Three days after the storm, 16,000 were still literally powerless in Glenvar and other portions of Roanoke County, 40 percent of Craig, much of Roanoke City and by Monday afternoon, about two dozen homes in the City of Salem, which runs its own electric system. Appalachian Power estimated power might not be restored until Saturday in many areas.

In the hours after the storm struck and ran, Salem restaurants and motels were filled by people wanting meals, a place to escape the heat and to recharge their phones and electronic devices. A room in the Salem Civic Center opened as a cooling center for part of the day on Saturday, offering air conditioning, water and TV.

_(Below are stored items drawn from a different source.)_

(** * Bukvarix MCP server: request building, response normalisation,
      formatting and truncation

    A shallow embedding of the TypeScript sources
    - [services/api-client.ts]  (encodePercentEncoding, handleApiError,
      makeApiRequest, parseResponse),
    - [constants.ts], [schemas/keywords.ts], [schemas/domains.ts],
    - [tools/keywords.ts] and [tools/domains.ts] (the four tool handlers and
      their formatters),
    followed by the properties of the specification that are checked
    against it.

    Conventions.  A JavaScript string is the list of its UTF-16 code units.
    A JavaScript value is a JSON-shaped tree.  A number is an exact integer
    (every number the upstream API documents is a count, a frequency or a
    position), [NaN], or any other number carried with the text the engine
    prints for it.  [Int z] stands for an integer up to 2^53 in magnitude,
    which the engine holds exactly and prints digit by digit; beyond that
    [parseInt] gives the nearest double, carried with the text the engine
    prints for it (digits up to 21 of them, exponent form from 10^21 on,
    [Infinity] from 2^1024 on).  An object is the list of its own
    properties in property order, the order [Object.entries] follows.
    Properties inherited from the built-in prototypes are not modelled,
    except [length] and the index properties of arrays and strings, and
    [__proto__] where a property name is data (the header of a table
    column); none of the property names that the sources spell out
    ([keyword], [position], [broad_frequency], [exact_frequency],
    [headers], [rows]) is inherited.
    The single suspension point of a handler ([await axios(config)]) is a
    constructor of the program monad [prog], so that the request a handler
    issues can be read off the term and the upstream can be any function. *)

From Stdlib Require Import List ZArith NArith String Ascii Bool Lia.
From Stdlib Require DecimalN.
Import ListNotations.

Set Implicit Arguments.
#[local] Set Warnings "-register-all".

(* ================================================================== *)
(** ** JavaScript strings *)

Definition jsstring := list N.

(** ASCII literal: each character becomes one code unit. *)
Definition js (s : string) : jsstring :=
  map N_of_ascii (list_ascii_of_string s).

Definition LF : N := 10.
Definition CR : N := 13.
Definition TAB : N := 9.
Definition DQUOTE : N := 34.
Definition SEMICOLON : N := 59.

Fixpoint str_eqb (a b : jsstring) : bool :=
  match a, b with
  | [], [] => true
  | x :: a', y :: b' => N.eqb x y && str_eqb a' b'
  | _, _ => false
  end.

(** [s.length] *)
Definition str_length (s : jsstring) : N := N.of_nat (List.length s).

(** [s.substring(0, n)] for a non-negative integer [n] *)
Definition substring0 (n : N) (s : jsstring) : jsstring :=
  firstn (N.to_nat n) s.

(** WhiteSpace and LineTerminator code points, the set that
    [String.prototype.trim] and [parseInt] strip. *)
Definition is_js_whitespace (c : N) : bool :=
  ((9 <=? c) && (c <=? 13) || (c =? 32) || (c =? 160) || (c =? 5760)
   || (8192 <=? c) && (c <=? 8202) || (c =? 8232) || (c =? 8233)
   || (c =? 8239) || (c =? 8287) || (c =? 12288) || (c =? 65279))%N.

Fixpoint trimStart (s : jsstring) : jsstring :=
  match s with
  | c :: r => if is_js_whitespace c then trimStart r else s
  | [] => []
  end.

Fixpoint trimEnd (s : jsstring) : jsstring :=
  match s with
  | [] => []
  | c :: r =>
      match trimEnd r with
      | [] => if is_js_whitespace c then [] else [c]
      | r' => c :: r'
      end
  end.

(** [s.trim()] *)
Definition trim (s : jsstring) : jsstring := trimEnd (trimStart s).

(** [s.split(sep)] for a separator of one code unit *)
Fixpoint split (sep : N) (s : jsstring) : list jsstring :=
  match s with
  | [] => [[]]
  | c :: r =>
      if N.eqb c sep then [] :: split sep r
      else match split sep r with
           | x :: xs => (c :: x) :: xs
           | [] => [[c]]
           end
  end.

(** [parts.join(sep)] on an array of strings *)
Fixpoint join (sep : jsstring) (parts : list jsstring) : jsstring :=
  match parts with
  | [] => []
  | [p] => p
  | p :: rest => p ++ sep ++ join sep rest
  end.

(** [s.replace(re, '')] where the global pattern [re] matches a double
    quote at the very start or a double quote at the very end: both are
    removed; the second alternative is tried only on what follows the
    first match, so a string made of a single quote loses it once. *)
Definition strip_leading_quote (s : jsstring) : jsstring :=
  match s with
  | c :: r => if N.eqb c DQUOTE then r else s
  | [] => []
  end.

Fixpoint strip_trailing_quote (s : jsstring) : jsstring :=
  match s with
  | [] => []
  | [c] => if N.eqb c DQUOTE then [] else [c]
  | c :: r => c :: strip_trailing_quote r
  end.

Definition strip_quotes (s : jsstring) : jsstring :=
  strip_trailing_quote (strip_leading_quote s).

(* ------------------------------------------------------------------ *)
(** *** Decimal numerals *)

Fixpoint uint_digits (u : Decimal.uint) : jsstring :=
  match u with
  | Decimal.Nil => []
  | Decimal.D0 r => 48%N :: uint_digits r
  | Decimal.D1 r => 49%N :: uint_digits r
  | Decimal.D2 r => 50%N :: uint_digits r
  | Decimal.D3 r => 51%N :: uint_digits r
  | Decimal.D4 r => 52%N :: uint_digits r
  | Decimal.D5 r => 53%N :: uint_digits r
  | Decimal.D6 r => 54%N :: uint_digits r
  | Decimal.D7 r => 55%N :: uint_digits r
  | Decimal.D8 r => 56%N :: uint_digits r
  | Decimal.D9 r => 57%N :: uint_digits r
  end.

Definition N_toString (n : N) : jsstring := uint_digits (N.to_uint n).

Definition Z_toString (z : Z) : jsstring :=
  match z with
  | Z0 => [48%N]
  | Zpos p => N_toString (Npos p)
  | Zneg p => 45%N :: N_toString (Npos p)
  end.

Definition is_digit (c : N) : bool := ((48 <=? c) && (c <=? 57))%N.

(** Value of a run of decimal digits, most significant first. *)
Definition digits_value (ds : jsstring) : N :=
  fold_left (fun acc d => (acc * 10 + (d - 48))%N) ds 0%N.

Fixpoint take_digits (s : jsstring) : jsstring :=
  match s with
  | c :: r => if is_digit c then c :: take_digits r else []
  | [] => []
  end.

(* ================================================================== *)
(** ** JavaScript values *)

(** [Int z] is the integer [z], at most 2^53 in magnitude; [NaN] is
    not-a-number; [Other repr] is any other number (a fraction, an
    infinity, an integer beyond 2^53), which is never zero, with the text
    [String] gives it. *)
Inductive number : Type :=
| Int (z : Z)
| NaN
| Other (repr : jsstring).

Inductive value : Type :=
| VUndef
| VNull
| VBool (b : bool)
| VNum (n : number)
| VStr (s : jsstring)
| VArr (xs : list value)
| VObj (ps : list (jsstring * value)).

(** An object as the list of its own enumerable properties. *)
Definition obj := list (jsstring * value).

(** What a [throw] can carry.  [AxiosError] is the transport library's
    error class (an [Error] with an optional [response] and [code]);
    [Error_] is any other instance of [Error] ([Error], [TypeError],
    [URIError]); [NonError] is a thrown value that is not an [Error]. *)
Inductive thrown : Type :=
| AxiosError (response : option (Z * value)) (code : option jsstring)
             (message : jsstring)
| Error_ (message : jsstring)
| NonError (v : value).

(** Result of a synchronous computation.  The only exceptions synchronous
    code raises here are the engine's own [TypeError] and [URIError]:
    instances of [Error], told apart by their [message]. *)
Inductive res (A : Type) : Type :=
| Ok (a : A)
| Err (message : jsstring).
Arguments Ok {A} a.
Arguments Err {A} message.

Declare Scope res_scope.
Delimit Scope res_scope with res.
Bind Scope res_scope with res.

Definition res_bind {A B} (r : res A) (f : A -> res B) : res B :=
  match r with
  | Ok a => f a
  | Err m => Err m
  end.

Notation "x <- r ;; k" := (res_bind r (fun x => k))
  (at level 61, r at next level, right associativity) : res_scope.

(** [xs.map(f)] for a callback that may throw: the first throw aborts. *)
Fixpoint res_map {A B} (f : A -> res B) (xs : list A) : res (list B) :=
  match xs with
  | [] => Ok []
  | x :: r => (y <- f x ;; ys <- res_map f r ;; Ok (y :: ys))%res
  end.

(** [xs.map((x, i) => f(i, x))], the index starting at [i]. *)
Fixpoint res_mapi {A B} (f : nat -> A -> res B) (i : nat) (xs : list A)
  : res (list B) :=
  match xs with
  | [] => Ok []
  | x :: r => (y <- f i x ;; ys <- res_mapi f (S i) r ;; Ok (y :: ys))%res
  end.

(** Messages of the engine's own [TypeError]s, as V8 words them. *)
Definition TypeError_read (base prop : jsstring) : jsstring :=
  js "Cannot read properties of " ++ base ++ js " (reading '" ++ prop
  ++ js "')".

Definition TypeError_to_primitive : jsstring :=
  js "Cannot convert object to primitive value".

Definition TypeError_not_function (what : jsstring) : jsstring :=
  what ++ js " is not a function".

Definition URIError_malformed : jsstring := js "URI malformed".

(** ToBoolean *)
Definition truthy (v : value) : bool :=
  match v with
  | VUndef | VNull => false
  | VBool b => b
  | VNum (Int z) => negb (Z.eqb z 0)
  | VNum NaN => false
  | VNum (Other _) => true
  | VStr s => match s with [] => false | _ => true end
  | VArr _ | VObj _ => true
  end.

(** [a || b] where [b] is evaluated only when [a] is falsy *)
Definition or_else (a : value) (b : value) : value :=
  if truthy a then a else b.

Definition Number_toString (n : number) : jsstring :=
  match n with
  | Int z => Z_toString z
  | NaN => js "NaN"
  | Other repr => repr
  end.

(* ------------------------------------------------------------------ *)
(** *** Integers beyond 2^53 *)

(** Up to this magnitude every integer is a double. *)
Definition EXACT_INTEGERS : N := 9007199254740992.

Bags of ice to salvage food from refrigerators and freezers were just about non-existent. A hand-lettered sign on the door of Food Lion on Wildwood Road read “No ice.”

Customers stood in line for up to an hour at Spartan Square Kroger on Sunday, waiting for the Ready Ice machine to make, bag, weigh and seal bags of cubes. The machine could make eight bags an hour, a Kroger cashier told those waiting. The box next to it was emptied of dry ice within minutes after that was delivered, she said.

The Salem Fair was scheduled to open on July 3 on schedule. Stevens said with the ice companies in the Roanoke Valley still without power, the Salem Civic Center was planning to supply ice for vendors at the fair.